WHAT IS BEING ASKED —
Select all lines in the records that include "dispatchDepth".

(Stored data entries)
........
(* ===== verification/CoordinatorSetup.v ===== *)
(** * Systems, component types and components

    Registering and destroying systems, giving them another signature,
    registering component types and their codecs and adding components leave
    the world coordinated. *)
From S2P Require Import Prelude OrderedMap Values Effects Ids Hoare Behaviors Intents IntentSpec Components ComponentSpec ComponentRuns Systems Coordinator CoordinatorSpec CoordinatorTopology CoordinatorAccess CoordinatorRights.

Section Setup.
Context {K : Type} `{Countable K} {El : K → Type}.
Context {Y : Type} `{Countable Y} {D : Type}.
Abbreviation World := (Coordinator.World El Y D).
Implicit Types (w : World) (V : gmap N (@type_view K El)) (G : list (N * handle))
  (L : gmap handle (@component_intent (sigT El))) (k : K) (y : Y).
Context (code : Y → SystemCode World).
Hypothesis added_ok : ∀ y b, well_behaved quiet (on_behavior_added (code y) b).
Hypothesis removed_ok : ∀ y b, well_behaved quiet (on_behavior_removed (code y) b).

(** ** Systems *)

Definition with_systems (r : SystemRegistry Y) w : World := host_set_systems r w.

(** Only active behaviours belong to systems. *)
Definition members_active w : Prop :=
  ∀ y record b, systems (systemRegistry (state w)) !! y = Some record →
    b ∈ behaviours record → b ∈ active (behaviorRegistry (state w)).

Lemma coordinated_active w V G L : coordinated w V G L → members_active w.
Proof. intros Hc y record b Hy Hb. by apply (co_members _ _ _ _ Hc _ _ Hy) in Hb as [? _]. Qed.

(** Coordinated, with the same types, components, rights and behaviours. *)
Definition reshaped w V G w' : Prop :=
  ∃ V' L', coordinated w' V' G L' ∧ same_shape V V' ∧ same_revisions w w'.

Lemma reshaped_settles w V G w' : reshaped w V G w' → settles w V w'.
Proof.
  intros (V' & L' & Hc & Hs & [Hr Hl _ Hf]). right. exists V', G, L'. split_and!; [done| |done].
  apply tracks_shape; [done|done|lia].
Qed.

Lemma reshaped_refl w V G L : coordinated w V G L → reshaped w V G w.
Proof. intros Hc. by exists V, L. Qed.

Lemma reshaped_via w V G w1 V1 w2 :
  same_shape V V1 → same_revisions w w1 → reshaped w1 V1 G w2 → reshaped w V G w2.
Proof.
  intros Hs1 Hr1 (V2 & L2 & Hc2 & Hs2 & Hr2).
  exists V2, L2. split_and!; [done|by etransitivity|by etransitivity].
Qed.

Lemma reshaped_quiet w w' V G L :
  quiet w w' → systemRegistry (state w') = systemRegistry (state w) → coordinated w V G L →
  reshaped w V G w'.
Proof.
  intros Hq Es Hc. destruct (coordinated_quiet _ _ _ _ _ Hq Es Hc) as (V' & L' & Hc' & Hs).
  exists V', L'. split_and!; [done|done|]. by apply same_frame_revisions, Hq.
Qed.

(** The registries and entries of a coordinated world, with other systems. *)
Lemma update_all_reshaped w V G L (r : SystemRegistry Y) :
  coordinated w V G L → registry_wf r → dispatchDepth r = 0 → members_active (with_systems r w) →
  wp (update_all_system_memberships code) (λ _ w', reshaped w V G w') (with_systems r w).
Proof.
  intros [Hp [H1 H2 H3] Hsig Hm Hcalm] Hwf Hd Hact. eapply wp_mono.
  { apply (update_all_wp code added_ok removed_ok _ V G L); [by apply (parts_ok_same _ w)|by split|done|done|].
    exact Hact. }
  intros x w' (V' & L' & Hc' & Hs & Hr & _). exists V', L'. split_and!; [done|done|].
  transitivity (with_systems r w); [done|exact Hr].
Qed.

Lemma registered_wf y record (r : SystemRegistry Y) :
  registry_wf r → systems r !! y = None →
  registry_wf (MkSystemRegistry (<[y := record]> (systems r)) (registrationOrder r ++ [y])
    (dispatchDepth r)).
Proof.
  intros [Hnd Hin] Hnone. split; cbn.
  - apply NoDup_app. split_and!; [done| |apply NoDup_singleton].
    intros t Ht ->%list_elem_of_singleton. apply Hin in Ht as []. congruence.
  - intros t. rewrite elem_of_app, list_elem_of_singleton, Hin.
    destruct (decide (t = y)) as [->|Hne].
    + rewrite lookup_insert_eq. split; [by eexists|by right].
    + rewrite lookup_insert_ne by done. naive_solver.
Qed.

Lemma destroyed_wf y (r : SystemRegistry Y) :
  registry_wf r →
  registry_wf (MkSystemRegistry (delete y (systems r))
    (filter (λ t, t ≠ y) (registrationOrder r)) (dispatchDepth r)).
Proof.
  intros [Hnd Hin]. split; cbn; [by apply NoDup_filter|]. intros t.
  rewrite list_elem_of_filter, Hin. destruct (decide (t = y)) as [->|Hne].
  - rewrite lookup_delete_eq. split; [by intros []|by intros []].
  - rewrite lookup_delete_ne by done. naive_solver.
Qed.

Lemma destroy_system_reshaped y w V G L :
  coordinated w V G L → wp (Systems.destroy_system y) (λ _ w', reshaped w V G w') w.
Proof.
  intros Hc. pose proof Hc as [Hp [H1 H2 H3] Hsig Hm [Hwf Hd]].
  eapply wp_bind_eq; [by apply ensure_allowed|]. apply wp_bind, wp_get. cbn [then_wp].
  unfold find_system. change (host_systems w) with (systemRegistry (state w)).
  destruct (systems (systemRegistry (state w)) !! y) as [record|] eqn:Er.
  2:{ by eapply wp_bind, wp_lift, reshaped_refl. }
  eapply wp_bind_eq; [done|]. unfold wp, on_host, zoom, smodify. cbn [fst snd].
  exists V, L. split_and!; [|done|done].
  split; [by apply (parts_ok_same _ w)|by split|done| |].
  - intros y' rec0. cbn. intros [_ Hy]%lookup_delete_Some. exact (Hm y' rec0 Hy).
  - split; [by apply destroyed_wf|done].
Qed.

Theorem destroy_system_settles y w V G L :
  coordinated w V G L → wp (Systems.destroy_system y) (λ _ w', settles w V w') w.
Proof.
  intros Hc. eapply wp_mono; [by eapply destroy_system_reshaped|].
  intros x w'. apply reshaped_settles.
Qed.

(** The constructor of a system may use the world, but not change its topology. *)
Definition constructs (construct : stm World unit) : Prop :=
  ∀ w, systemRegistry (state (construct w).2) = systemRegistry (state w) ∧
       quiet w (construct w).2.

(** The new record, before anyone belongs to it. *)
Lemma register_record_wp y sig ph name ver construct w V G L :
  constructs construct → coordinated w V G L →
  wp (Systems.register_system y sig ph name ver construct) (λ x w',
    match x with
    | Err _ => reshaped w V G w'
    | Ok _ => ∃ w1 V1 L1 r, w' = with_systems r w1 ∧ coordinated w1 V1 G L1 ∧ same_shape V V1 ∧
        same_revisions w w1 ∧ registry_wf r ∧ dispatchDepth r = 0 ∧ members_active (with_systems r w1)
    end) w.
Proof.
  intros Hcon Hc. pose proof Hc as [_ _ _ _ [Hwf Hd]].
  eapply wp_bind_eq; [by apply ensure_allowed|]. apply wp_bind, wp_get. cbn [then_wp].
  apply wp_bind, wp_reject; intros Hno; [by eapply reshaped_refl|]. cbn [then_wp].
  apply wp_bind, wp_reject; intros Hname; [by eapply reshaped_refl|]. cbn [then_wp].
  destruct (Hcon w) as [Hsys Hq]. apply wp_bind, wp_intro. intros x w1 E.
  rewrite E in Hsys, Hq. cbn [snd] in Hsys, Hq.
  pose proof (reshaped_quiet _ _ _ _ _ Hq Hsys Hc) as Hre.
  destruct x as [u|e]; cbn [then_wp]; [|done]. apply wp_bind, wp_get. cbn [then_wp].
  apply wp_bind, wp_reject; intros _; [done|]. cbn [then_wp]. eapply wp_bind_eq; [done|].
  unfold wp, on_host, zoom, smodify. cbn [fst snd].
  destruct (coordinated_quiet _ _ _ _ _ Hq Hsys Hc) as (V1 & L1 & Hc1 & Hs1).
  exists w1, V1, L1, (MkSystemRegistry (<[y := MkSystemRecord sig name ver ph ∅]>
    (systems (systemRegistry (state w1)))) (registrationOrder (systemRegistry (state w1)) ++ [y])
    (dispatchDepth (systemRegistry (state w1)))).
  split; [reflexivity|]. apply bool_decide_eq_false in Hno.
  pose proof (co_calm _ _ _ _ Hc1) as [Hwf1 Hd1]. split_and!;
    [done|done|by apply same_frame_revisions, Hq| |done|].
  - apply registered_wf; [done|]. rewrite Hsys. by apply eq_None_not_Some.
  - intros y' record b. cbn. intros [[-> <-]|[_ Hy]]%lookup_insert_Some; [set_solver|].
    by eapply coordinated_active.
Qed.

Theorem register_system_settles y sig ph name ver construct w V G L :
  constructs construct → coordinated w V G L →
  wp (register_system code y sig ph name ver construct) (λ _ w', settles w V w') w.
Proof.
  intros Hcon Hc. apply wp_bind. eapply wp_mono; [by eapply register_record_wp|].
  intros x w1 Hx. destruct x as [u|e]; cbn [then_wp]; [|by eapply reshaped_settles].
  destruct Hx as (w2 & V2 & L2 & r & -> & Hc2 & Hs2 & Hr2 & Hwf & Hd & Hact).
  apply wp_try. eapply wp_mono; [by apply (update_all_reshaped w2 V2 G L2 r)|].
  intros z w3 Hre3. apply (reshaped_via _ _ _ _ _ _ Hs2 Hr2) in Hre3.
  destruct z as [v|e]; [by eapply reshaped_settles|].
  destruct Hre3 as (V3 & L3 & Hc3 & Hs3 & Hr3).
  apply wp_bind. eapply wp_mono; [by eapply destroy_system_reshaped|]. intros z w4 Hre4.
  cut (settles w V w4); [by destruct z|]. by apply (reshaped_settles _ _ G), (reshaped_via _ _ _ w3 V3).
Qed.

Theorem set_system_signature_settles y sig w V G L :
  coordinated w V G L → wp (set_system_signature code y sig) (λ _ w', settles w V w') w.
Proof.
  intros Hc. pose proof Hc as [_ _ _ _ [Hwf Hd]]. apply wp_bind.
  eapply wp_bind_eq; [by apply ensure_allowed|]. apply wp_bind, wp_get. cbn [then_wp].
  unfold find_system. change (host_systems w) with (systemRegistry (state w)).
  destruct (systems (systemRegistry (state w)) !! y) as [record|] eqn:Er.
  2:{ by eapply wp_bind, wp_lift, settles_refl. }
  eapply wp_bind_eq; [done|]. unfold wp at 1, put_record, on_host, zoom, smodify. cbn [fst snd then_wp].
  eapply wp_mono; [apply (update_all_reshaped w V G L)|]; [done| |exact Hd| |].
  - destruct Hwf as [Hnd Hin]. split; [done|]. intros y'. cbn. rewrite Hin.
    destruct (decide (y' = y)) as [->|Hne].
    + rewrite lookup_insert_eq, Er. done.
    + by rewrite lookup_insert_ne.
  - intros y' record' b. cbn. intros [[-> <-]|[_ Hy]]%lookup_insert_Some.
    + by apply (coordinated_active _ _ _ _ Hc _ _ b Er).
    + by eapply coordinated_active.
  - intros x w'. apply reshaped_settles.
Qed.

(** ** Component types and components *)

(** Types and components may come; rights stay. *)
Record extends V V' : Prop := {
  xt_class t k : class_at V t = Some k → class_at V' t = Some k;
  xt_handle t n h : handle_at V t n = Some h → handle_at V' t n = Some h;
  xt_right t b n : right_at V' t b n = right_at V t b n
}.

Lemma extends_insert V t vw vw' :
  V !! t = Some vw ∧ class vw' = class vw ∨ V !! t = None →
  (∀ n h, handle_at V t n = Some h → fst <$> held vw' !! n = Some h) →
  (∀ b n, rights vw' !! (b, n) = right_at V t b n) →
  extends V (<[t := vw']> V).
Proof.
  intros HV Hh Hr. split.
  - intros t' k. rewrite class_at_insert. case_decide as E; [|done]. subst. unfold class_at.
    destruct HV as [[HV Ek]|HV]; rewrite HV; cbn; congruence.
  - intros t' n h. rewrite handle_at_insert. case_decide as E; [|done]. subst. apply Hh.
  - intros t' b n. rewrite right_at_insert. case_decide as E; [|done]. subst. apply Hr.
Qed.

Lemma extends_settles w V G L c V' G' :
  coordinated w V G L → ComponentSpec.registry_ok c V' G' →
  Components.worldId c = instanceId (state w) → extends V V' →
  settles w V (set_state (set_components c (state w)) w).
Proof.
  intros [Hp [H1 H2 H3] Hsig Hm Hcalm] Hc Ew [Xk Xh Xr]. right. exists V', G', L. split_and!.
  - split; [|by split| |done|done].
    + eapply parts_view; [exact Hp|done|done|done| |].
      * intros id rec _ _ (HA & n & m & Hh & Hr & Hw & Hk). split; [done|]. exists n, m.
        rewrite Xr. split_and!; [by apply Xh|done|done|by apply Xk].
      * intros t b n m. rewrite Xr. apply (po_rights _ _ _ _ _ Hp).
    + intros b sig Hb t. rewrite (Hsig b sig Hb t). unfold has_access. by setoid_rewrite Xr.
  - split; [done|]. intros b r' Hb'. right. split; [done|].
    intros t n. rewrite Xr. split; [done|]. intros [m Hr].
    destruct (right_held Hp _ _ _ _ Hr) as [h Hh]. rewrite Hh, (Xh _ _ _ Hh). split; [done|].
    destruct (class_at V t) as [k|] eqn:Hk; [by apply Xk|]. unfold handle_at in Hh.
    unfold class_at in Hk. apply fmap_None in Hk. by rewrite Hk in Hh.
  - done.
Qed.

(** An operation of the component registry that fails without effect. *)
Lemma grows_settles {A} (m : stm (ComponentRegistry El) A) w V G L :
  coordinated w V G L →
  (let '(x, c) := m (componentRegistry (state w)) in
   match x with
   | Ok _ => ∃ V' G', ComponentSpec.registry_ok c V' G' ∧
       Components.worldId c = Components.worldId (componentRegistry (state w)) ∧ extends V V'
   | Err _ => c = componentRegistry (state w)
   end) →
  wp (on_components m) (λ _ w', settles w V w') w.
Proof.
  intros Hc Hm. unfold wp, on_components, on_state, zoom.
  destruct (m (componentRegistry (state w))) as [[a|e] c]; cbn [fst snd].
  - destruct Hm as (V' & G' & Hok & Ew & Hx). eapply extends_settles; [done|done| |done].
    rewrite Ew. apply (co_parts _ _ _ _ Hc).
  - subst c. assert (set_state (set_components (componentRegistry (state w)) (state w)) w = w) as ->
      by (by destruct w as [[]]). by eapply settles_refl.
Qed.

Theorem register_component_settles k name ver enc dec w V G L :
  coordinated w V G L →
  wp (on_components (Components.register_component k name ver enc dec)) (λ _ w', settles w V w') w.
Proof.
  intros Hc. eapply grows_settles; [done|].
  pose proof (register_component_spec _ V G k name ver enc dec
    (po_components _ _ _ _ _ (co_parts _ _ _ _ Hc))) as Hs.
  destruct (Components.register_component k name ver enc dec _) as [[type|e] c]; [|apply Hs].
  destruct Hs as (_ & HV & Ew & _ & Hok). exists (<[type_id type := MkView k ∅ ∅]> V), G.
  split_and!; [done|done|]. apply (extends_insert _ _ (MkView k ∅ ∅)); [by right| |].
  - intros n h. unfold handle_at. by rewrite HV.
  - intros b n. unfold right_at. by rewrite HV.
Qed.

Lemma extends_refl V : extends V V.
Proof. done. Qed.

Theorem register_effect_codec_settles k type route enc dec w V G L :
  coordinated w V G L →
  wp (on_components (Components.register_effect_codec k type route enc dec))
    (λ _ w', settles w V w') w.
Proof.
  intros Hc. eapply grows_settles; [done|].
  pose proof (register_effect_codec_spec _ V G k type route enc dec
    (po_components _ _ _ _ _ (co_parts _ _ _ _ Hc))) as Hs.
  destruct (Components.register_effect_codec k type route enc dec _) as [[u|e] c]; [|apply Hs].
  destruct Hs as (Ew & _ & Hok). exists V, G. split_and!; [done|done|apply extends_refl].
Qed.

Theorem add_component_settles k type name (component : El k) w V G L :
  coordinated w V G L →
  wp (on_components (Components.add_component k type name component)) (λ _ w', settles w V w') w.
Proof.
  intros Hc. eapply grows_settles; [done|]. pose proof (co_parts _ _ _ _ Hc) as Hp.
  pose proof (po_components _ _ _ _ _ Hp) as Hok.
  destruct (component_type_spec _ V G k type Hok) as [[Hfits _]|[Hno _]].
  - pose proof Hfits as [_ (vw & HV & <-)].
    destruct (add_component_spec _ V G vw type name component Hok Hfits HV)
      as [(h & c & -> & _ & Hnew & _ & Ew & Hok')|[[msg ->] _]]; [|done].
    eexists _, _. split_and!; [exact Hok'|done|]. apply (extends_insert _ _ vw); [by left| |].
    + intros n h'. rewrite (handle_at_view _ _ _ _ HV). cbn. intros Hn.
      destruct (decide (n = name)) as [->|Hne]; [by rewrite Hnew in Hn|].
      by rewrite lookup_insert_ne.
    + intros b n. cbn. by rewrite (right_at_view _ _ _ _ _ HV).
  - destruct (misfit_refused _ V G (Add k type name component) k type Hok eq_refl Hno) as [msg Hm].
    cbn in Hm. unfold mbind, stm_bind in Hm.
    destruct (Components.add_component k type name component _) as [[u|e] r']; [discriminate Hm|].
    by injection Hm as _ ->.
Qed.
End Setup.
........
TASK RESPONSE —
  coordinated w V G L → registry_wf r → dispatchDepth r = 0 → members_active (with_systems r w) →
    (dispatchDepth r)).
    (filter (λ t, t ≠ y) (registrationOrder r)) (dispatchDepth r)).
        same_revisions w w1 ∧ registry_wf r ∧ dispatchDepth r = 0 ∧ members_active (with_systems r w1)
    (dispatchDepth (systemRegistry (state w1)))).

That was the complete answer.